**EVENTO DO ETERNO - II PARTE** - Manoel Ferreira
O cristianismo des-mascarou o antropomorfismo do politeísmo pagão e o
substituiu pelo monoteísmo de um Deus pessoal. Por outro lado, a Esquerda
Hegeliana des-mascarou o antropocentrismo radical do monoteísmo cristão e o
substituiu pelo materialismo ateu de uma humanidade desalienada. Por mais
diversos e inversos que sejam, um e outro esforço se fizeram e se fazem na
força da mesma estrutura onto-teo-lógica da metafísica. Questionar a
originariedade do politeísmo, monoteísmo e materialismo, quanto à divindade de
Deus e quanto à humanidade do homem, não significa tentar em vão fazer regredir
ou progredir a história.

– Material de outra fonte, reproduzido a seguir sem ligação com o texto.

(** The scan of the outputs: the operation found so far and the number of OP_RETURN outputs. *)
Fixpoint scan_amm (outs : list TxOutput) (found : option AmmOp) (op_returns : Z) : AmmOpParseResult :=
  match outs with
  | [] => match found with
          | None => AMM_NONE
          | Some op => if negb (op_returns =? 1) then AMM_INVALID else AMM_VALID op
          end
  | o :: outs' =>
      let op_returns := match script_pubkey o with c :: _ => if c =? 0x6a then op_returns + 1 else op_returns
                                                 | [] => op_returns end in
      let s := ParseOpReturn (script_pubkey o) in
      if negb (starts_with AMM_PREFIX s) then scan_amm outs' found op_returns
      else match found with
           | Some _ => AMM_INVALID
           | None =>
               if negb (bytes_eqb (script_pubkey o) (BuildOpReturnScript s)) then AMM_INVALID
               else if negb (value o =? 0) then AMM_INVALID
               else match parse_amm_payload s with
                    | None => AMM_INVALID
                    | Some op => scan_amm outs' (Some op) op_returns
                    end
           end
  end.

Definition ParseAmmOpDetailed (tx : Transaction) : AmmOpParseResult := scan_amm (outputs tx) None 0.

(** ** The covenant *)

Definition POOL_TAG : bytes := b:"AMMPOOLv1:".
Definition PoolVeldScript (pool_id : bytes) : bytes := POOL_TAG ++ pool_id.
Definition IsAmmPoolScript (script : bytes) : bool :=
  (size POOL_TAG <? size script) && starts_with POOL_TAG script.

Definition MAX_AMM_FUNDING_INPUTS : Z := 24.
Definition MAX_AMM_TX_BYTES : Z := 128 * 1024.

Definition AmmTransactionEnvelopeWithinBounds (tx : Transaction) : bool :=
  if negb (version tx =? 1) || negb (locktime tx =? 0) || (size (inputs tx) =? 0)
     || (MAX_AMM_FUNDING_INPUTS + 1 <? size (inputs tx))
     || (MAX_AMM_TX_BYTES <? size (Transaction.Serialize tx)) then false
  else forallb (fun i => sequence i =? 0xFFFFFFFF) (inputs tx).

Definition pool_account (pool_id : bytes) : bytes := b:"AMM:" ++ pool_id.

Definition NewPool (pool_id : bytes) : AmmPool :=
  mkPool 0 0 0 0 BTCVELD_AMM_FEE_BPS 0 0 true ZeroHash 0 false (PoolVeldScript pool_id) (pool_account pool_id).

Significa seguir o apelo cairológico, de pensar o
processo histórico à luz da Verdade enigmática do Ser.
A passagem que conduz do Deus impessoal dos filósofos ao Deus pessoal do
cristianismo, esta passagem considerada à luz da Verdade esquecida do Sagrado é
tão ilusória como a passagem, que leva do humanismo da substância ao humanismo
do sujeito.
Heidegger lembra que a categoria de pessoa não é menos carregada das
potências metafísicas de dessacralização e desumanização do que as categorias
de objeto e de coisa. O Deus, para cujo nome o Pensamento Essencial procura a
devida linguagem, não é, portanto, nem o Deus de Hegel nem o de Kierkegaard. É
o Deus Divino de Jesus Cristo, que justamente por não ser da metafísica não
pode ser também nem o Deus da religião do Absoluto nem o Deus da religião do
Paradoxo.
Não tendo tido pai , Sartre persuadiu-se de não ter tido superego : mas
o fato de não ter superego , portanto, Lei a desrespeitar ou interdição a
transgredir, não o condenou também a não ter passado pelo chamamento da
verdadeira rebelião?
A transcendência para a presença distante do mistério absoluto que se
oferta a nós é a condição que possibilita a subjetividade e a liberdade. Porque
este horizonte de absoluta transcendentalidade, que chamamos “Deus”, é o Donde
e o Aonde de nosso movimento espiritual, é que somos afinal sujeitos e, sendo
assim, livres. Em toda parte onde tal horizonte infinito não existe, o ente
respectivo é já por isso intrinsecamente limitado e prisioneiro de si mesmo,
sem que o saiba expressamente, e, por esta razão, também não é livre.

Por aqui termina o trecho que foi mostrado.